Mit tiefen Atemzügen sog er die von Dämpfen erfüllte Luft des Tempels ein, als er den ihm zugewiesenen Platz,  in der Mitte der Empore, erreicht hatte. Lautlos traten mehrere Tempeldiener an ihn heran. Ihre Gesichter waren fast gänzlich von Schleiern verdeckt, nur ihre Augen konnte er erahnen. In allen lag tief verwurzelte Erwartung und Hoffnung. Während nun im Inneren des Tempels die eigentliche Zeremonie abgehalten werden würde, spielte sich auf dem Festplatz der Hauptakt des Tanzes ab. Angestrengt versuchte Sahel sich daran zu erinnern, wer im letzten Jahr seinen jetzigen Platz innegehabt hatte, aber er konnte sich nicht daran erinnern.
In einem perfekten Kreis hatten sich die acht Männer und Frauen um ihn aufgestellt und warteten mit glühenden Augen darauf, dass Sahel seinen Part erfüllte. Ein leicht mulmiges Gefühl erfüllte den Jungen, als er dort stand und alle Erwartungen auf ihm lasteten, doch es war eine Ehre die Zeremonie des ewigen Feuers ausführen zu dürfen und so nahm er all seinen Mut zusammen und sprach die Worte, die von ihm verlangt wurden: „In gänzlicher Aufrichtigkeit stehe ich hier, reinige mich im Angesicht des ewigen Feuers.

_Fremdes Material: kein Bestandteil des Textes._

Lemma served_answers es rest LAST h_client client_fd answer : LAST < 2 ^ 32 → published = es ++ rest → LAST ≤ Z.of_nat (length es) →
  is_buffer buffer → ServerLoop.reports_once (W := S) →
  (∀ i, started_at i → RetransmitServer.serves (wire_packet e0 es) (cache_at i)) →
  served h_client client_fd LAST answer → Feed.answers (event_at e0 es) client_fd LAST (Feed.Serve answer).
Proof using SL LL.
  intros Hlast Hpub Hes Hbuf Honce Hserves Hserved request Hf Hfl Hl.
  assert (within LAST request) as Hw by done.
  destruct (Hserved request Hw) as [Hrun|(k & hd & Hk & Hhd & H0 & Hans)].
  2: { right. exists k, hd. split; [done|]. split; [done|]. split; [done|]. left. etransitivity; [exact Hans|].
    apply (reflexive_eq (R := prefix)). f_equal. unfold packet_stream. f_equal. apply list_fmap_ext.
    intros i p Hp%list_elem_of_lookup_2%elem_of_seqZ. rewrite Hpub. unfold packet, packet_data. by rewrite event_at_app by (unfold Config.FIRST_SEQUENCE_ID in *; lia). }
  left. left. destruct Hrun as (s & s' & ws & ws' & caches & F & server_fd & client & earlier & Hstarted & Hcaches & Hrun &
    Hfd & Hcl & Hsock & Hearlier & Harr & Hans).
  assert (∀ p, (length (wire_packet e0 es p) ≤ 42)%nat) as Hmsg by (intros p; unfold wire_packet; rewrite packet_length; lia).
  assert (Forall (ServerLoop.serves_all (wire_packet e0 es)) caches) as Hcaches'.
  { eapply Forall_impl; [exact Hcaches|]. intros cache Hcache' i p Hp.
    destruct (Hcache' i (u32 (p - Config.FIRST_SEQUENCE_ID))) as [(j & Hj & ->)| ->]; [by apply (Hserves j Hj)|done]. }
  destruct (ServerLoop.turns_spec h (wire_packet e0 es) buffer Hbuf Hmsg caches s ws Honce Hcaches'
    (ServerLoop.started_serving _ _ _ _ Hstarted)) as (G & [[result s2] ws2] & Hturned & Hrun2).
  pose proof (Hrun (max F G) ltac:(lia)) as H1. rewrite (Hrun2 (max F G) ltac:(lia)) in H1. injection H1 as -> -> ->.
  destruct Hturned as [Hserving _].
  assert (Forall (within LAST) (earlier ++ [request])) as Hall by (apply Forall_app; split; [done|by constructor]).
  assert (Forall RetransmitRequest.wf (earlier ++ [request])) as Hwf.
  { eapply Forall_impl; [exact Hall|]. intros r (? & ? & ?). unfold Config.FIRST_SEQUENCE_ID in *. split; unfold in_u; lia. }
  pose proof (answered h (wire_packet e0 es) s' ws' server_fd client h_client _ Hserving Hwf Hfd Hcl Hsock Harr) as Hsent.
  rewrite answers_app in Hsent. destruct (answers_stream es earlier LAST Hlast Hearlier) as [_ Hlen].
  destruct (answers_stream es [request] LAST Hlast ltac:(by constructor)) as [Hone _].
  simpl in Hone. rewrite app_nil_r in Hone. rewrite Hone in Hsent. etransitivity; [exact Hans|].
  rewrite <- Hlen. by apply prefix_drop_app.
Qed.
End Server.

Ich gebe mich ihm Hin, mein Herz, meine Seele. Für immer und Ewig diene ich ihm. Das ewige Feuer bleibt stets in meinen Gedanken, in jeder Sekunde unerreichbar schön. Ich stehe ein für das, was es mir zeigt und werde alles mir mögliche versuchen um Missstände zu vertreiben. Für das ewige Feuer gebe ich mich auf.“ Ein schwaches Seufzen entglitt Sahels Lippen als er die Worte ausgesprochen hatte. Nun war es so weit. Er war Teil des Rituals.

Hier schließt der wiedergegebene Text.